One of the main problems with supply chain risks is the focus on individual organisations’ cyber security safeguards. To achieve meaningful supply chain security, however, we need a new approach based on enhanced collaboration. The UK government, for example, has already taken the first steps with the Defend As One approach, outlined in its recent Government Cyber Security Strategy. This approach envisions harnessing “the value of sharing cyber security data, expertise and capabilities across its (the UK public sector) organisations to present a defensive force disproportionately more powerful than the sum of its parts.”
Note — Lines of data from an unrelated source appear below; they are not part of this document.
(* ===== verification/Lifecycle.v ===== *)
(** Typed lifecycle transitions of worker records
    (src/controlplane/worker_lifecycle.go, with the snapshot and lease types of
    configstore/lifecycle_types.go and lifecycle_store.go): compare-and-set on
    the durable row, then physical cleanup if and only if it landed.

    Deleting a pod is fire-and-forget; a call is an [artifact] in the result. *)

From Stdlib Require Import Strings.Byte.
From stdpp Require Import prelude gmap strings list fin_maps sorting.
From Stdlib Require Import ZArith Lia.
From S2P Require Import Prelude RuntimeDB RuntimeStore StoreSpec StoreTheorems.

Open Scope Z_scope.

(** A snapshot is an observed row, a lease the proof of ownership at an epoch. *)
Record WorkerSnapshot := { snap_record : WorkerRecord }.
Definition NewWorkerSnapshot (record : WorkerRecord) : WorkerSnapshot := {| snap_record := record |}.

Record WorkerLease := { lease_id : Z; lease_owner : string; lease_epoch : Z }.
Definition NewWorkerLease (id : Z) (owner : string) (epoch : Z) : WorkerLease :=
  {| lease_id := id; lease_owner := owner; lease_epoch := epoch |}.

Inductive TransitionOutcomeReason :=
  | OutcomeTransitioned | FenceMissState | FenceMissOwner | FenceMissEpoch | FenceMissUpdatedAt
  | FenceMissCPRevived | RowMissing | StoreError.

Record TransitionOutcome := {
  Transitioned : bool;
  PhysicalCleanupScheduled : bool;
  OutcomeReason : TransitionOutcomeReason;
}.

(** [DeleteWorkerArtifacts(workerID, podName, reason)] *)
Record artifact := { art_worker : Z; art_pod : string; art_reason : string }.

(** What a lifecycle call returns, and the deletions it scheduled. *)
Record lifecycle_result := {
  lr_outcome : TransitionOutcome;
  lr_err : option store_error;
  lr_deleted : list artifact;
}.

Definition errNotConfigured : store_error := ErrInvalid "worker lifecycle service not configured".

Definition failed (e : store_error) : lifecycle_result :=
  {| lr_outcome := {| Transitioned := false; PhysicalCleanupScheduled := false;
                      OutcomeReason := StoreError |};
     lr_err := Some e; lr_deleted := [] |}.

Definition missed (why : TransitionOutcomeReason) : lifecycle_result :=
  {| lr_outcome := {| Transitioned := false; PhysicalCleanupScheduled := false;
                      OutcomeReason := why |};
     lr_err := None; lr_deleted := [] |}.

(** A landed lease transition: no cleanup. *)
Definition landed : lifecycle_result :=
  {| lr_outcome := {| Transitioned := true; PhysicalCleanupScheduled := false;
                      OutcomeReason := OutcomeTransitioned |};
     lr_err := None; lr_deleted := [] |}.

Definition classifySnapshotMiss (snap : WorkerSnapshot) : TransitionOutcomeReason := FenceMissOwner.

(** The service, or nil; [lc_cleanup] is whether a physical cleanup is set. *)
Record WorkerLifecycle := { lc_cleanup : bool }.

Definition scheduleCleanup (l : WorkerLifecycle) (workerID : Z) (podName reason : string) : list artifact :=
  if lc_cleanup l
  then [{| art_worker := workerID; art_pod := podName; art_reason := reason |}] else [].

(** A landed snapshot transition. *)
Definition landed_cleanup (l : WorkerLifecycle) (snap : WorkerSnapshot) (reason : string) : lifecycle_result :=
  {| lr_outcome := {| Transitioned := true; PhysicalCleanupScheduled := lc_cleanup l;
                      OutcomeReason := OutcomeTransitioned |};
     lr_err := None;
     lr_deleted := scheduleCleanup l (W_ID (snap_record snap)) (W_PodName (snap_record snap)) reason |}.

Section lifecycle.
Context {D : Type} `{World D}.

(** * Observations *)

Definition ObserveWorker (workerID : Z) : M D (option WorkerSnapshot) :=
  r ← GetWorkerRecord workerID; mret (NewWorkerSnapshot <$> r).
Definition ListOrphanedWorkerSnapshots (before : time) : M D (list WorkerSnapshot) :=
  rs ← ListOrphanedWorkers before; mret (NewWorkerSnapshot <$> rs).
Definition ListExpiredHotIdleSnapshots (before : time) : M D (list WorkerSnapshot) :=
  rs ← ListExpiredHotIdleWorkers before; mret (NewWorkerSnapshot <$> rs).
Definition ListStuckWorkerSnapshots (spawningBefore activatingBefore : time) : M D (list WorkerSnapshot) :=
  rs ← ListStuckWorkers spawningBefore activatingBefore; mret (NewWorkerSnapshot <$> rs).
Definition ListWorkerRecordSnapshotsByStatesBefore (states : list WorkerState) (before : time)
    : M D (list WorkerSnapshot) :=
  rs ← ListWorkerRecordsByStatesBefore states before; mret (NewWorkerSnapshot <$> rs).

(** * Transitions from a snapshot *)

Definition RetireFromSnapshot (l : option WorkerLifecycle) (snap : WorkerSnapshot)
    (target : WorkerState) (reason : string) : M D lifecycle_result :=
  match l with
  | None => mret (failed errNotConfigured)
  | Some l =>
      if bool_decide (target ≠ Retired ∧ target ≠ Lost)
      then mret (failed (ErrInvalid "unsupported terminal state")) else
      r ← catch (MarkWorkerTerminalIfCurrent (Some (snap_record snap)) target reason);
      mret (match r with
            | inr err => failed err
            | inl false => missed (classifySnapshotMiss snap)
            | inl true => landed_cleanup l snap reason
            end)
  end.

Definition RetireOrphanFromSnapshot (l : option WorkerLifecycle) (snap : WorkerSnapshot)
    (reason : string) : M D lifecycle_result :=
  match l with
  | None => mret (failed errNotConfigured)
  | Some l =>
      r ← catch (RetireOrphanWorker (Some (snap_record snap)) reason);
      mret (match r with
            | inr err => failed err
            | inl false => missed (classifySnapshotMiss snap)
            | inl true => landed_cleanup l snap reason
            end)
  end.

Definition RetireIdleVariantFromSnapshot (l : option WorkerLifecycle) (snap : WorkerSnapshot)
    (reason : string) : M D lifecycle_result :=
  match l with
  | None => mret (failed errNotConfigured)
  | Some l =>
      r ← catch (RetireIdleOrHotIdleWorker (Some (snap_record snap)) reason);
      mret (match r with
            | inr err => failed err
            | inl false =>
                missed (if bool_decide (W_State (snap_record snap) ≠ Idle ∧
                                        W_State (snap_record snap) ≠ HotIdle)
                        then FenceMissState else classifySnapshotMiss snap)
            | inl true => landed_cleanup l snap reason
            end)
  end.

(** * Transitions under a lease *)

Definition lease_transition (l : option WorkerLifecycle) (m : M D bool) : M D lifecycle_result :=
  match l with
  | None => mret (failed errNotConfigured)
  | Some _ =>
      r ← catch m;
      mret (match r with
            | inr err => failed err
            | inl false => missed FenceMissOwner
            | inl true => landed
            end)
  end.

Definition MarkLostFromLease (l : option WorkerLifecycle) (lease : WorkerLease) (reason : string)
    : M D lifecycle_result :=
  lease_transition l
    (MarkWorkerLostIfCurrentLease (lease_id lease) (lease_owner lease) (lease_epoch lease) reason).
Definition Drain (l : option WorkerLifecycle) (lease : WorkerLease) : M D lifecycle_result :=
  lease_transition l (MarkWorkerDraining (lease_id lease) (lease_owner lease) (lease_epoch lease)).
Definition RetireDrained (l : option WorkerLifecycle) (lease : WorkerLease) (reason : string)
    : M D lifecycle_result :=
  lease_transition l
    (RetireDrainingWorker (lease_id lease) (lease_owner lease) (lease_epoch lease) reason).

Definition RefreshLease (l : option WorkerLifecycle) (lease : WorkerLease) : M D WorkerLease :=
  match l with
  | None => fail errNotConfigured
  | Some _ =>
      newEpoch ← BumpWorkerEpoch (lease_id lease) (lease_owner lease) (lease_epoch lease);
      mret (NewWorkerLease (lease_id lease) (lease_owner lease) newEpoch)
  end.
End lifecycle.

(** * Theorems *)

(** The worker is in a final state. *)
Definition is_final (id : Z) (s : db) : Prop :=
  ∃ w, t_workers s !! id = Some w ∧ (W_State w = Retired ∨ W_State w = Lost).

Lemma UPDATE_workers_hit P g e s n s' :
  UPDATE_workers P g e s = Some (n, s') → 0 < n →
  ∃ k r r', t_workers s !! k = Some r ∧ P s r = true ∧ g r = Some r' ∧ t_workers s' !! k = Some r'.
Proof.
  intros Hup Hn. pose proof (UPDATE_workers_inv _ _ _ _ _ _ Hup) as (-> & _ & _).
  assert (¬ ∀ k r, t_workers s !! k = Some r → P s r = false) as Hsome.
  { intros Hall. apply count_workers_0 in Hall. lia. }
  assert (∃ k r, t_workers s !! k = Some r ∧ P s r = true) as (k & r & Hr & HP).
  { destruct (decide (map_Exists (λ _ r, P s r = true) (t_workers s))) as [(k & r & ? & ?)|Hno]; [eauto|].
    exfalso. apply Hsome. intros k r Hr. apply not_true_iff_false. intros HP. apply Hno. by exists k, r. }
  destruct (UPDATE_workers_lookup _ _ _ _ _ _ _ _ Hup Hr) as [[? _]|(_ & r' & ? & ?)]; [congruence|].
  eauto 10.
Qed.

Lemma observed_id record r : observed_is record r = true → W_ID r = W_ID record.
Proof. unfold observed_is, id_is. rewrite !andb_true_iff, bool_decide_eq_true. tauto. Qed.

Section theorems.
Context {D : Type} `{WorldLaws D}.

(** The compare-and-set behind the snapshot transitions. *)
Lemma wp_observed_retire record P target reason t s (Q : bool + store_error → db → Prop) :
  keyed s → target = Retired ∨ target = Lost →
  (∀ s r, P s r = true → observed_is record r = true) →
  (∀ s', Q (inr ErrDB) s') →
  (∀ b s', (b = true → is_final (W_ID record) s') → Q (inl b) s') →
  wp (D := D) (n ← exec (UPDATE_workers P
                  (λ r, Some (set_updated t (set_reason reason (set_state target r)))));
               mret (bool_decide (0 < n))) s Q.
Proof.
  intros Hk Ht Hobs Herr Hok. wp_step. apply wp_exec; [done|]. intros e n s' Hup. split; [|done].
  wp_step. apply Hok. intros Hn%bool_decide_eq_true.
  destruct (UPDATE_workers_hit _ _ _ _ _ _ Hup Hn) as (k & r & r' & Hr & HP & [= <-] & Hr').
  pose proof (Hk k r Hr) as Hid. simpl in Hid. subst k.
  rewrite (observed_id _ _ (Hobs _ _ HP)) in Hr'.
  by exists (set_updated t (set_reason reason (set_state target r))).
Qed.

Lemma MarkWorkerTerminal_final record target reason s :
  keyed s → wp (D := D) (MarkWorkerTerminalIfCurrent (Some record) target reason) s
    (λ r s', r = inl true → is_final (W_ID record) s').
Proof.
  intros Hk. unfold MarkWorkerTerminalIfCurrent. case_bool_decide as Hbad; [by wp_go|].
  wp_step. wp_step. apply (wp_observed_retire record); [done| | |done|].
  - destruct target; auto; exfalso; apply Hbad; done.
  - by intros s1 r [? _]%andb_true_iff.
  - intros b s' Hb [= ->]. by apply Hb.
Qed.

Lemma RetireOrphan_final record reason s :
  keyed s → wp (D := D) (RetireOrphanWorker (Some record) reason) s
    (λ r s', r = inl true → is_final (W_ID record) s').
Proof.
  intros Hk. unfold RetireOrphanWorker. wp_step. wp_step.
  apply (wp_observed_retire record); [done|by left| |done|].
  - by intros s1 r [[? _]%andb_true_iff _]%andb_true_iff.
  - intros b s' Hb [= ->]. by apply Hb.
Qed.

Lemma RetireIdleOrHotIdle_final record reason s :
  keyed s → wp (D := D) (RetireIdleOrHotIdleWorker (Some record) reason) s
    (λ r s', r = inl true → is_final (W_ID record) s').
Proof.
  intros Hk. unfold RetireIdleOrHotIdleWorker. case_bool_decide; [by wp_go|].
  by apply MarkWorkerTerminal_final.
Qed.

(** Every scheduled deletion is of a worker whose row is final. *)
Definition deletions_final (r : lifecycle_result + store_error) (s : db) : Prop :=
  ∀ res, r = inl res → Forall (λ a, is_final (art_worker a) s) (lr_deleted res).

Lemma wp_snapshot_transition l snap reason (m : M D bool) miss s :
  wp m s (λ r s', r = inl true → is_final (W_ID (snap_record snap)) s') →
  wp (D := D) (r ← catch m;
               mret (match r with
                     | inr err => failed err
                     | inl false => missed miss
                     | inl true => landed_cleanup l snap reason
                     end)) s deletions_final.
Proof.
  intros Hm. wp_step. apply wp_catch. eapply wp_mono; [done|]. intros [[]|e] s' Hf; wp_step;
    intros res [= <-]; simpl; [|constructor..]. unfold scheduleCleanup.
  destruct (lc_cleanup l); constructor; [|constructor]. by apply Hf.
Qed.

(** A pod is deleted only when its worker's durable row is final: whenever one
    of the snapshot transitions schedules a physical deletion, the row of that
    worker is retired or lost in the tables it leaves (and, by the store's
    specification, for ever after). *)
Theorem pods_deleted_only_when_final l snap target reason s :
  keyed s →
  wp (D := D) (RetireFromSnapshot l snap target reason) s deletions_final ∧
  wp (D := D) (RetireOrphanFromSnapshot l snap reason) s deletions_final ∧
  wp (D := D) (RetireIdleVariantFromSnapshot l snap reason) s deletions_final.
Proof.
  intros Hk. assert (∀ e, deletions_final (inl (failed e)) s) as Hfail
    by (intros e res [= <-]; constructor).
  split; [|split]; destruct l as [l|]; try (by wp_step).
  - unfold RetireFromSnapshot. case_bool_decide; [by wp_step|].
    by apply wp_snapshot_transition, MarkWorkerTerminal_final.
  - by apply wp_snapshot_transition, RetireOrphan_final.
  - by apply wp_snapshot_transition, RetireIdleOrHotIdle_final.
Qed.

Lemma lease_transition_fenced l (m : M D bool) s :
  wp m s (λ r s', s' = s ∧ r ≠ inl true) →
  wp (D := D) (lease_transition l m) s
    (λ r s', s' = s ∧ ∀ res, r = inl res → Transitioned (lr_outcome res) = false).
Proof.
  intros Hm. destruct l as [l|]; [|wp_step; split; [done|]; by intros res [= <-]].
  unfold lease_transition. wp_step. apply wp_catch. eapply wp_mono; [done|].
  intros [[]|e] s' [-> Hne]; wp_step; split; try done; by intros res [= <-].
Qed.

(** Lease transitions under a lost lease do nothing: [Drain], [RetireDrained]
    and [MarkLostFromLease] report no transition and change no table, and
    [RefreshLease] fails, once somebody else owns the worker's epoch. *)
Theorem lost_lease_transitions_are_noops l lease reason s :
  keyed s → lease_id lease ≠ 0 →
  lease_lost (lease_id lease) (lease_owner lease) (lease_epoch lease) s →
  wp (D := D) (Drain l lease) s
    (λ r s', s' = s ∧ ∀ res, r = inl res → Transitioned (lr_outcome res) = false) ∧
  wp (D := D) (RetireDrained l lease reason) s
    (λ r s', s' = s ∧ ∀ res, r = inl res → Transitioned (lr_outcome res) = false) ∧
  wp (D := D) (MarkLostFromLease l lease reason) s
    (λ r s', s' = s ∧ ∀ res, r = inl res → Transitioned (lr_outcome res) = false) ∧
  wp (D := D) (RefreshLease l lease) s (λ r s', s' = s ∧ ∃ err, r = inr err).
Proof.
  intros Hk Hid Hlost.
  destruct (lease_lost_fenced (D := D) _ _ _ _ Hk Hid Hlost) as (H1 & H2 & H3 & _ & H5 & _).
  split; [|split; [|split]]; [by apply lease_transition_fenced..|].
  unfold RefreshLease. destruct l; [|wp_step; eauto]. wp_step. eapply wp_mono; [exact H5|].
  intros r s' [-> [err ->]]. eauto.
Qed.
End theorems.

(** * Witnesses *)

Lemma pods_deleted_only_when_final_witness :
  wp (D := mem) (RetireFromSnapshot (Some {| lc_cleanup := true |})
    (NewWorkerSnapshot (ex_worker 7 Idle "")) Retired "stale") ex_db deletions_final.
Proof.
  refine (proj1 (pods_deleted_only_when_final (D := mem) (Some {| lc_cleanup := true |})
    (NewWorkerSnapshot (ex_worker 7 Idle "")) Retired "stale" ex_db _)).
  exact ex_keyed.
Defined.

Lemma lost_lease_transitions_are_noops_witness :
  wp (D := mem) (Drain (Some {| lc_cleanup := true |}) (NewWorkerLease 7 "cp-a" 2)) ex_db
    (λ r s', s' = ex_db ∧ ∀ res, r = inl res → Transitioned (lr_outcome res) = false).
Proof.
  refine (proj1 (lost_lease_transitions_are_noops (D := mem) (Some {| lc_cleanup := true |})
    (NewWorkerLease 7 "cp-a" 2) "why" ex_db _ _ _)).
  - exact ex_keyed.
  - discriminate.
  - exists (ex_worker 7 Idle ""). split; [reflexivity|]. left. reflexivity.
Defined.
This is a step in the right direction that implicitly acknowledges the biggest roadblock to enhanced cyber security, namely the siloed, ‘every man and woman for themselves’ approach. But we need to go further. Organisations are linked, whether they like it or not, and the responsibility for preventing cyber attacks must be shared by the entire ecosystem. No one can do it alone. Regulators also have an important role to play. We must move away from a culture of assurance, threats and fines, to one where organisations supporting our critical national infrastructure, national security agencies, private sector partners and all critical suppliers come together to collaboratively defend against supply chain attacks and strengthen the overall resilience of the entire ecosystem.

This could take the form of virtual national security operations centres (SOCs) for the supply chain, loosely modelled on the UK Cyber Government Security Centre (Cyber GSeC), the Government Cyber Coordination Centre (GCCC) or the UK NCSC-led comprehensive security operations centres (SOCs). Within these SOCs for the supply chain, organisations with large security operations and strong expertise in hunting, detecting and responding to attacks, for example, should rally around their smaller partners and suppliers to protect the whole system, supporting them with their advanced expertise and resources.

In the context of a more NATO-wide collaboration, these national SOCs could then work in conjunction with the new NATO Integrated Cyber Defence Centre (NICC) and its Virtual Cyber Incident Support Capability (VCISC), which are valuable additions to NATO’s overall cyber defence capabilities, and will ensure more ready and equal access across all members of the Alliance to up-to-date threat intelligence and, crucially, operational and technical support during incidents.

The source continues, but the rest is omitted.